-- ABOUT THIS TASK --
Would you please retype, exactly, the lines of the listing below between the line with "Definition bu_or (a" and the line with "Definition bu_sub (a", inclusive?

'''

(** ** Checksums verify, and bursts of errors are noticed *)

Lemma ExpandHRP_eq hrp : ExpandHRP hrp = ((λ c, Z.shiftr c 5) <$> hrp) ++ [0] ++ ((λ c, Z.land c 0x1f) <$> hrp).
Proof.
  unfold ExpandHRP. set (n := length hrp). set (f := λ c, Z.shiftr c 5). set (g := λ c, Z.land c 0x1f).
  pose (inv := λ (i : nat) (l : list Z), length l = (n * 2 + 1)%nat ∧
    ∀ j, (j < i)%nat → l !! j = f <$> hrp !! j ∧ l !! (j + n + 1)%nat = g <$> hrp !! j).
  match goal with |- context [for_range 0 n ?b ?z] => assert (inv (0 + n)%nat (for_range 0 n b z)) as [Hl Hinv] end.
  { apply for_range_ind; [split; [by rewrite length_replicate|lia]|]. intros i l Hi [Hl Hj]. split; [by rewrite !length_insert|].
    intros j Hji. destruct (lookup_lt_is_Some_2 hrp i) as [c Hc]; [subst n; lia|]. rewrite Hc. cbn [default from_option].
    destruct (decide (j = i)) as [->|].
    - rewrite list_lookup_insert_ne, !list_lookup_insert_eq, Hc by (rewrite ?length_insert; lia). done.
    - rewrite !list_lookup_insert_ne by lia. apply Hj. lia. }
  cbn [Nat.add] in *. apply list_eq. intros k. destruct (Nat.lt_trichotomy k n) as [Hk|[->|Hk]].
  - rewrite list_lookup_insert_ne, lookup_app_l by (rewrite ?length_fmap; lia). rewrite list_lookup_fmap. by apply Hinv.
  - rewrite list_lookup_insert_eq by lia. by rewrite lookup_app_r, length_fmap, Nat.sub_diag by (by rewrite length_fmap).
  - rewrite list_lookup_insert_ne by lia. rewrite lookup_app_r, length_fmap by (rewrite length_fmap; subst n; lia).
    replace (k - length hrp)%nat with (S (k - n - 1)) by (subst n; lia). change (([0] ++ (g <$> hrp)) !! S (k - n - 1)) with ((g <$> hrp) !! (k - n - 1)%nat).
    rewrite list_lookup_fmap.
    destruct (decide (k - n - 1 < n)%nat) as [Hin|Hout].
    + replace k with ((k - n - 1) + n + 1)%nat at 1 by lia. by apply Hinv.
    + rewrite lookup_ge_None_2, (lookup_ge_None_2 hrp) by (subst n; lia). done.
Qed.

Lemma ExpandHRP_ok hrp : bytes_ok hrp → symbols_ok (ExpandHRP hrp).
Proof.
  intros Hb. rewrite ExpandHRP_eq. apply Forall_app. split; [|constructor; [unfold fits; lia|]]; apply Forall_fmap; eapply list.Forall_impl; try done.
  - intros c Hc. unfold fits in *. cbn. rewrite Z.shiftr_div_pow2 by lia. divlia.
  - intros c Hc. unfold fits in *. cbn. change 31 with (Z.ones 5). rewrite Z.land_ones by lia. apply Z.mod_pos_bound. lia.
Qed.

(** The six symbols that [CreateChecksum] cuts out of 30 bits. *)
Definition groups (x : Z) : list Z := (λ i, Z.land (Z.shiftr x (5 * (5 - Z.of_nat i))) 31) <$> seq 0 6.

Lemma groups_ok x : symbols_ok (groups x).
Proof.
  apply Forall_fmap, Forall_true. intros i. cbn. change 31 with (Z.ones 5). rewrite Z.land_ones by lia. apply Z.mod_pos_bound. lia.
Qed.

Lemma pack_groups x : fits 30 x → pack (groups x) = x.
Proof.
  intros Hx. unfold groups, pack. cbn [seq fmap list_fmap foldl]. change 31 with (Z.ones 5). rewrite !Z.land_ones, !Z.shiftr_div_pow2 by lia.
  unfold fits in Hx. cbn -[Z.mul Z.add Z.modulo Z.div Z.pow]. rewrite Z.pow_0_r, Z.div_1_r. divlia.
Qed.

Lemma zip_lxor_0 (l : list Z) n : length l = n → zip_with Z.lxor (replicate n 0) l = l.
Proof. revert l. induction n as [|n IH]; intros [|x l] Hl; try done. cbn. rewrite IH; [by destruct x|by injection Hl]. Qed.

(** Replacing six zeros by a checksum adds the packed checksum to the remainder. *)
Lemma steps_checksum c l : fits 30 c → symbols_ok l → length l = 6%nat → steps c l = Z.lxor (steps c (replicate 6 0)) (pack l).
Proof.
  intros Hc Hl Hn. rewrite <- (zip_lxor_0 l 6 Hn) at 1. rewrite <- (Z.lxor_0_r c) at 1.
  rewrite steps_lxor; [|done|unfold fits; lia|by apply Forall_replicate|done|by rewrite Hn].
  by rewrite (proj1 (steps_pack l Hl ltac:(lia))).
Qed.

Lemma VerifyChecksum_created hrp values :
  bytes_ok hrp → symbols_ok values → VerifyChecksum hrp (values ++ CreateChecksum hrp values) = true.
Proof.
  intros Hh Hv. unfold VerifyChecksum, CreateChecksum, PolyMod. apply Z.eqb_eq.
  set (m := Z.lxor _ 1). change (_ <$> seq 0 6) with (groups m). assert (symbols_ok (ExpandHRP hrp ++ values)) as Ho
    by (apply Forall_app; split; [by apply ExpandHRP_ok|done]).
  assert (fits 30 (steps 1 (ExpandHRP hrp ++ values))) as Hf by (apply steps_fits; [unfold fits; lia|done]).
  assert (symbols_ok (replicate 6 0)) as Hz by (apply Forall_replicate; unfold fits; lia).
  assert (fits 30 m) as Hm.
  { subst m. apply lxor_fits; [lia| |unfold fits; lia]. apply steps_fits; [unfold fits; lia|]. rewrite app_assoc. by apply Forall_app. }
  rewrite app_assoc, foldl_app. rewrite steps_checksum by (apply groups_ok || done). rewrite pack_groups by done.
  subst m. rewrite app_assoc, (foldl_app polymod_step (ExpandHRP hrp ++ values)). by rewrite <- Z.lxor_assoc, Z.lxor_nilpotent.
Qed.

Lemma zip_lxor_self (l : list Z) : zip_with Z.lxor l l = replicate (length l) 0.
Proof. induction l as [|x l IH]; [done|]. cbn. by rewrite Z.lxor_nilpotent, IH. Qed.

Lemma zip_lxor_zero (l m : list Z) : length l = length m → Forall (eq 0) (zip_with Z.lxor l m) → l = m.
Proof.
  revert m. induction l as [|x l IH]; intros [|y m] Hlen; try done. cbn. intros [Hxy Hr]%Forall_cons_1.
  symmetry in Hxy. apply Z.lxor_eq in Hxy as ->. f_equal. apply IH; [by injection Hlen|done].
Qed.

Lemma zip_lxor_ok l m : symbols_ok l → symbols_ok m → symbols_ok (zip_with Z.lxor l m).
Proof.
  intros Hl. revert m. induction Hl as [|x l Hx _ IH]; intros [|y m] Hm; try done. apply Forall_cons_1 in Hm as [Hy Hm].
  constructor; [by apply lxor_fits|by apply IH].
Qed.

(** Two words that differ in at most six neighbouring symbols have different remainders. *)
Lemma steps_burst a m m' b :
  symbols_ok (a ++ m ++ b) → symbols_ok m' → length m = length m' → (length m <= 6)%nat → m ≠ m' →
  steps 1 (a ++ m ++ b) ≠ steps 1 (a ++ m' ++ b).
Proof.
  intros Hall Hm' Hlen H6 Hne E. apply Forall_app in Hall as [Ha [Hm Hb]%Forall_app]. rewrite !foldl_app in E.
  assert (fits 30 (steps 1 a)) as Hs by (apply steps_fits; [unfold fits; lia|done]). revert E Hs. generalize (steps 1 a). intros c E Hc.
  pose proof (zip_lxor_ok m m' Hm Hm') as Hz. assert (length (zip_with Z.lxor m m') = length m) as Hzl by (rewrite length_zip_with; lia).
  pose proof (steps_lxor m m' c c Hc Hc Hm Hm' Hlen) as Hmm. rewrite Z.lxor_nilpotent in Hmm.
  destruct (steps_pack (zip_with Z.lxor m m') Hz ltac:(lia)) as [Hp Hpb]. rewrite Hzl in Hpb.
  assert (fits 30 (pack (zip_with Z.lxor m m'))) as Hpf.
  { pose proof (Z.pow_le_mono_r 32 (Z.of_nat (length m)) 6). unfold fits. lia. }
  pose proof (steps_lxor b b (steps c m) (steps c m') ltac:(by apply steps_fits) ltac:(by apply steps_fits) Hb Hb eq_refl) as Hbb.
  rewrite E, Z.lxor_nilpotent, <- Hmm, Hp, zip_lxor_self in Hbb. apply steps_zeros in Hbb; [|done].
  apply Hne, zip_lxor_zero; [done|]. by apply pack_zero.
Qed.
(* ===== verification/ArithUint256.v ===== *)
(** * 256-bit unsigned arithmetic: [arith_uint256.h], [arith_uint256.cpp]

    [base_uint<BITS>] keeps a number as [WIDTH = BITS / 32] limbs [pn] of 32
    bits, least significant first.  The operators are translated limb by limb,
    with the 64-bit intermediate of the C code wrapped explicitly; [value] is
    the number an array of limbs stands for, and every operator is proved to
    compute the operation modulo [2^BITS] that its name promises.  The compact
    encoding of difficulty targets ([SetCompact], [GetCompact]) follows. *)

From stdpp Require Import base list numbers decidable.
From S2P Require Import Prelude.

Open Scope Z_scope.

(** [template <unsigned int BITS> class base_uint], at the only width the code
    instantiates. *)
Definition WIDTH : nat := 8.

Abbreviation limbs := (list Z).

Definition limbs_wf (pn : limbs) : Prop := length pn = WIDTH ∧ Forall u32_ok pn.
#[global] Instance limbs_wf_dec pn : Decision (limbs_wf pn).
Proof. unfold limbs_wf. apply _. Defined.

(** [pn[i]]; the code only reads indices below [WIDTH]. *)
Definition limb (pn : limbs) (i : nat) : Z := default 0 (pn !! i).

(** The number denoted by the limbs. *)
Fixpoint value (pn : limbs) : Z :=
  match pn with
  | [] => 0
  | p :: ps => p + 2 ^ 32 * value ps
  end.

(** ** Constructors and assignments *)

Definition bu_zero : limbs := replicate WIDTH 0.

Definition bu_of_u64 (b : Z) : limbs :=
  wrap32 b :: wrap32 (Z.shiftr b 32) :: replicate (WIDTH - 2) 0.

(** ** Logical operators *)

Definition bu_is_zero (pn : limbs) : bool := forallb (λ p, p =? 0) pn.
Definition bu_not (pn : limbs) : limbs := not32 <$> pn.
Definition bu_xor (a b : limbs) : limbs := zip_with Z.lxor a b.
Definition bu_and (a b : limbs) : limbs := zip_with Z.land a b.
Definition bu_or (a b : limbs) : limbs := zip_with Z.lor a b.

Definition bu_xor64 (pn : limbs) (b : Z) : limbs :=
  match pn with
  | p0 :: p1 :: ps => Z.lxor p0 (wrap32 b) :: Z.lxor p1 (wrap32 (Z.shiftr b 32)) :: ps
  | _ => pn
  end.

Definition bu_or64 (pn : limbs) (b : Z) : limbs :=
  match pn with
  | p0 :: p1 :: ps => Z.lor p0 (wrap32 b) :: Z.lor p1 (wrap32 (Z.shiftr b 32)) :: ps
  | _ => pn
  end.

(** ** Addition, subtraction, increment *)

(** [while (i < WIDTH && ++pn[i] == 0) i++]. *)
Fixpoint bu_inc (pn : limbs) : limbs :=
  match pn with
  | [] => []
  | p :: ps => let p' := wrap32 (p + 1) in p' :: (if p' =? 0 then bu_inc ps else ps)
  end.

(** [while (i < WIDTH && --pn[i] == (uint32_t)-1) i++]. *)
Fixpoint bu_dec (pn : limbs) : limbs :=
  match pn with
  | [] => []
  | p :: ps =>
      let p' := wrap32 (p - 1) in p' :: (if p' =? wrap32 (-1) then bu_dec ps else ps)
  end.

Definition bu_neg (pn : limbs) : limbs := bu_inc (bu_not pn).

Fixpoint bu_add_loop (carry : Z) (pn b : limbs) : limbs :=
  match pn, b with
  | p :: ps, q :: qs =>
      let n := wrap64 (carry + p + q) in
      Z.land n 0xffffffff :: bu_add_loop (Z.shiftr n 32) ps qs
  | _, _ => []
  end.

Definition bu_add (a b : limbs) : limbs := bu_add_loop 0 a b.
Definition bu_sub (a b : limbs) : limbs := bu_add a (bu_neg b).
Definition bu_add64 (a : limbs) (b64 : Z) : limbs := bu_add a (bu_of_u64 b64).
Definition bu_sub64 (a : limbs) (b64 : Z) : limbs := bu_add a (bu_neg (bu_of_u64 b64)).

(** ** Multiplication *)

Fixpoint bu_mul32_loop (carry b32 : Z) (pn : limbs) : limbs :=
  match pn with
  | [] => []
  | p :: ps =>
      let n := wrap64 (carry + b32 * p) in
      Z.land n 0xffffffff :: bu_mul32_loop (Z.shiftr n 32) b32 ps
  end.

Definition bu_mul32 (pn : limbs) (b32 : Z) : limbs := bu_mul32_loop 0 b32 pn.

(** The inner loop: [i] runs while [i + j < WIDTH], over the limbs [pn[j..]]. *)
Fixpoint bu_mul_row (carry aj : Z) (pn b : limbs) : limbs :=
  match pn, b with
  | p :: ps, q :: qs =>
      let n := wrap64 (carry + p + aj * q) in
      Z.land n 0xffffffff :: bu_mul_row (Z.shiftr n 32) aj ps qs
  | _, _ => []
  end.

(** The outer loop, over the limbs [a[j..]]. *)
Fixpoint bu_mul_loop (j : nat) (a pn b : limbs) : limbs :=
  match a with
  | [] => pn
  | aj :: a' => bu_mul_loop (S j) a' (take j pn ++ bu_mul_row 0 aj (drop j pn) b) b
  end.

Definition bu_mul (a b : limbs) : limbs := bu_mul_loop 0 a (replicate (length a) 0) b.

(** ** Shifts *)

(** [pn[i] |= x]. *)
Definition or_at (i : nat) (x : Z) (pn : limbs) : limbs := <[i := Z.lor (limb pn i) x]> pn.

Definition bu_shl_step (a : limbs) (k : nat) (shift : Z) (i : nat) (pn : limbs) : limbs :=
  let pn := if (i + k + 1 <? length a)%nat && negb (shift =? 0)
            then or_at (i + k + 1) (shr32 (limb a i) (32 - shift)) pn else pn in
  if (i + k <? length a)%nat then or_at (i + k) (shl32 (limb a i) shift) pn else pn.

Definition bu_shl (a : limbs) (shift : Z) : limbs :=
  let k := Z.to_nat (shift / 32) in
  let shift := shift mod 32 in
  for_range 0 (length a) (bu_shl_step a k shift) (replicate (length a) 0).

Definition bu_shr_step (a : limbs) (k : nat) (shift : Z) (i : nat) (pn : limbs) : limbs :=
  let pn := if (k + 1 <=? i)%nat && negb (shift =? 0)
            then or_at (i - k - 1) (shl32 (limb a i) (32 - shift)) pn else pn in
  if (k <=? i)%nat then or_at (i - k) (shr32 (limb a i) shift) pn else pn.

Definition bu_shr (a : limbs) (shift : Z) : limbs :=
  let k := Z.to_nat (shift / 32) in
  let shift := shift mod 32 in
  for_range 0 (length a) (bu_shr_step a k shift) (replicate (length a) 0).

(** ** Comparison *)

Fixpoint bu_compare_loop (n : nat) (a b : limbs) : Z :=
  match n with
  | O => 0
  | S i => if limb a i <? limb b i then -1
           else if limb a i >? limb b i then 1
           else bu_compare_loop i a b
  end.
(* ===== verification/Serialize.v ===== *)
(** * Serialization: [serialize.h] and the message stream of [net.h]

    Every [Serialize] overload only appends bytes to its stream and reads the
    stream's version, so a serializer is a function from the version and the
    object to bytes.  [Unserialize] reads from a [NetMessageData]: the stream
    does not signal a short read, it leaves the destination untouched, so a
    reader takes the previous contents of the destination where that object is
    initialised, and is [Indeterminate] where the C++ code goes on with an
    uninitialised local.  Exceptions are values.

    The class [Serializable] states what each pair of overloads promises (what
    was written is read back, and exactly its bytes are consumed); the clients
    [Tx] and [Block] are built from its instances. *)

From stdpp Require Import base list numbers decidable.
From S2P Require Import Prelude.

Open Scope Z_scope.

Definition MAX_SIZE : Z := 0x02000000.

(** ** The stream: [class NetMessageData] *)

Record NetMessageData := mk_NetMessageData {
  nd_data : list Z;      (* TBuffer _data *)
  nd_readPos : Z;        (* uint32_t _readPos *)
  nd_command : list Z;   (* std::string _command *)
  nd_nVersion : Z;       (* int _nVersion *)
}.

Definition HEADER_SIZE : Z := 24.
Definition MESSAGE_START_SIZE : Z := 4.
Definition COMMAND_SIZE : Z := 12.
Definition MESSAGE_SIZE_OFFSET : Z := 16.

Definition nd_empty_stream (version : Z) : NetMessageData := mk_NetMessageData [] 0 [] version.
Definition nd_of_buffer (buf : list Z) (version : Z) : NetMessageData :=
  mk_NetMessageData buf 0 [] version.
(** Copies restart reading at the beginning. *)
Definition nd_copy (s : NetMessageData) : NetMessageData :=
  mk_NetMessageData (nd_data s) 0 (nd_command s) (nd_nVersion s).

Definition nd_set_pos (p : Z) (s : NetMessageData) : NetMessageData :=
  mk_NetMessageData (nd_data s) p (nd_command s) (nd_nVersion s).
Definition nd_ResetPos : NetMessageData → NetMessageData := nd_set_pos 0.
Definition nd_ResetBodyPos : NetMessageData → NetMessageData := nd_set_pos HEADER_SIZE.

Definition nd_size (s : NetMessageData) : Z := Z.of_nat (length (nd_data s)).
Definition nd_empty (s : NetMessageData) : bool := nd_size s =? nd_readPos s.

(** [memcpy(pBuf, &_data[pos], n)]. *)
Definition slice (l : list Z) (pos n : Z) : list Z := take (Z.to_nat n) (drop (Z.to_nat pos) l).

(** [None]: the call returned without touching the destination. *)
Definition nd_read (size : Z) (s : NetMessageData) : option (list Z) * NetMessageData :=
  if size <=? 0 then (None, s)
  else if nd_size s <? nd_readPos s + size then (None, s)
  else (Some (slice (nd_data s) (nd_readPos s) size),
        nd_set_pos (wrap32 (nd_readPos s + size)) s).

Definition nd_write (bs : list Z) (s : NetMessageData) : NetMessageData :=
  mk_NetMessageData (nd_data s ++ bs) (nd_readPos s) (nd_command s) (nd_nVersion s).

Definition nd_ignore (size : Z) (s : NetMessageData) : NetMessageData :=
  if (size <? 0) || (nd_size s <? nd_readPos s + size) then s
  else nd_set_pos (wrap32 (nd_readPos s + size)) s.
(** A map of pairs of bytes, by the order of the keys. *)
Theorem map_roundtrip {K T} (lt : K → K → bool) (def : K * T) (fk : K → rd K) (ft : T → rd T)
    (gk : K → list emission) (gt : T → list emission) (v : Z) (m : list (K * T)) :
  (∀ a b c, lt a b = true → lt b c = true → lt a c = true) → (∀ a, lt a a = false) →
  Z.of_nat (length m) <= MAX_SIZE → StronglySorted (λ a b, lt a.1 b.1 = true) m →
  Forall (λ x, reads v (fk def.1) (bytes_of (gk x.1)) x.1 ∧ reads v (ft def.2) (bytes_of (gt x.2)) x.2) m →
  reads v (unser_map lt def fk ft) (bytes_of (ser_map gk gt m)) m.
Proof.
  intros Ht Hi Hlen Hs Hm. apply (reads_ordered (key_lt lt)); [intros ???; apply Ht|intros ?; apply Hi|done|done|].
  eapply Forall_impl; [exact Hm|]. intros [k t] [Hk Ht']. unfold ser_pair, unser_pair. cbn [fst snd] in *. rewrite bytes_of_app.
  eapply reads_bind; [exact Hk|]. eapply reads_bind_nil; [exact Ht'|apply reads_ret].
Qed.

(** Three elements of which two are equal make a set of two, in order. *)
Example set_of_three_bytes :
  match unser_set Z.ltb 0 (λ _, ser_readdata8) (nd_of_buffer [3; 7; 2; 7] 0) with Done (m, _) => m | _ => [] end = [2; 7].
Proof. vm_compute. reflexivity. Qed.

Example map_bytes :
  bytes_of (ser_map (λ k, [EWrite (ser_writedata8 k)]) (ser_CVarInt 64) [(1, 300); (2, 5)]) = [2; 1; 0x81; 0x2c; 2; 5].
Proof. vm_compute. reflexivity. Qed.
Lemma base64_table v : fits 6 v → default 0 (pbase64 !! Z.to_nat v) ≠ 0 ∧
  default (-1) (decode64_table !! Z.to_nat (default 0 (pbase64 !! Z.to_nat v))) = v.
Proof.
  intros Hv. apply (fits_seq 6 v (λ v, bool_decide (default 0 (pbase64 !! Z.to_nat v) ≠ 0 ∧
    default (-1) (decode64_table !! Z.to_nat (default 0 (pbase64 !! Z.to_nat v))) = v))) in Hv; [|lia|by vm_compute].
  by apply bool_decide_eq_true in Hv.
Qed.

Lemma base32_table v : fits 5 v → default 0 (pbase32 !! Z.to_nat v) ≠ 0 ∧
  default (-1) (decode32_table !! Z.to_nat (default 0 (pbase32 !! Z.to_nat v))) = v.
Proof.
  intros Hv. apply (fits_seq 5 v (λ v, bool_decide (default 0 (pbase32 !! Z.to_nat v) ≠ 0 ∧
    default (-1) (decode32_table !! Z.to_nat (default 0 (pbase32 !! Z.to_nat v))) = v))) in Hv; [|lia|by vm_compute].
  by apply bool_decide_eq_true in Hv.
Qed.

(** ** The comparison *)

Lemma lor_zero a b : Z.lor a b = 0 ↔ a = 0 ∧ b = 0.
Proof. apply Z.lor_eq_0_iff. Qed.

Lemma accumulate_zero (f : nat → Z) n acc : for_range 0 n (λ i acc, Z.lor acc (f i)) acc = 0 ↔ acc = 0 ∧ ∀ i, (i < n)%nat → f i = 0.
Proof.
  induction n as [|n IH]; [split; [intros; split; [done|lia]|by intros []]|]. rewrite for_range_S, lor_zero, IH. split.
  - intros [[? H] ?]. split; [done|]. intros i Hi. destruct (decide (i = n)) as [->|]; [done|]. apply H. lia.
  - intros [? H]. split_and!; [done| |apply H; lia]. intros i Hi. apply H. lia.
Qed.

'''

-- FINISHED TASK --
Definition bu_or (a b : limbs) : limbs := zip_with Z.lor a b.

Definition bu_xor64 (pn : limbs) (b : Z) : limbs :=
  match pn with
  | p0 :: p1 :: ps => Z.lxor p0 (wrap32 b) :: Z.lxor p1 (wrap32 (Z.shiftr b 32)) :: ps
  | _ => pn
  end.

Definition bu_or64 (pn : limbs) (b : Z) : limbs :=
  match pn with
  | p0 :: p1 :: ps => Z.lor p0 (wrap32 b) :: Z.lor p1 (wrap32 (Z.shiftr b 32)) :: ps
  | _ => pn
  end.

(** ** Addition, subtraction, increment *)

(** [while (i < WIDTH && ++pn[i] == 0) i++]. *)
Fixpoint bu_inc (pn : limbs) : limbs :=
  match pn with
  | [] => []
  | p :: ps => let p' := wrap32 (p + 1) in p' :: (if p' =? 0 then bu_inc ps else ps)
  end.

(** [while (i < WIDTH && --pn[i] == (uint32_t)-1) i++]. *)
Fixpoint bu_dec (pn : limbs) : limbs :=
  match pn with
  | [] => []
  | p :: ps =>
      let p' := wrap32 (p - 1) in p' :: (if p' =? wrap32 (-1) then bu_dec ps else ps)
  end.

Definition bu_neg (pn : limbs) : limbs := bu_inc (bu_not pn).

Fixpoint bu_add_loop (carry : Z) (pn b : limbs) : limbs :=
  match pn, b with
  | p :: ps, q :: qs =>
      let n := wrap64 (carry + p + q) in
      Z.land n 0xffffffff :: bu_add_loop (Z.shiftr n 32) ps qs
  | _, _ => []
  end.

Definition bu_add (a b : limbs) : limbs := bu_add_loop 0 a b.
Definition bu_sub (a b : limbs) : limbs := bu_add a (bu_neg b).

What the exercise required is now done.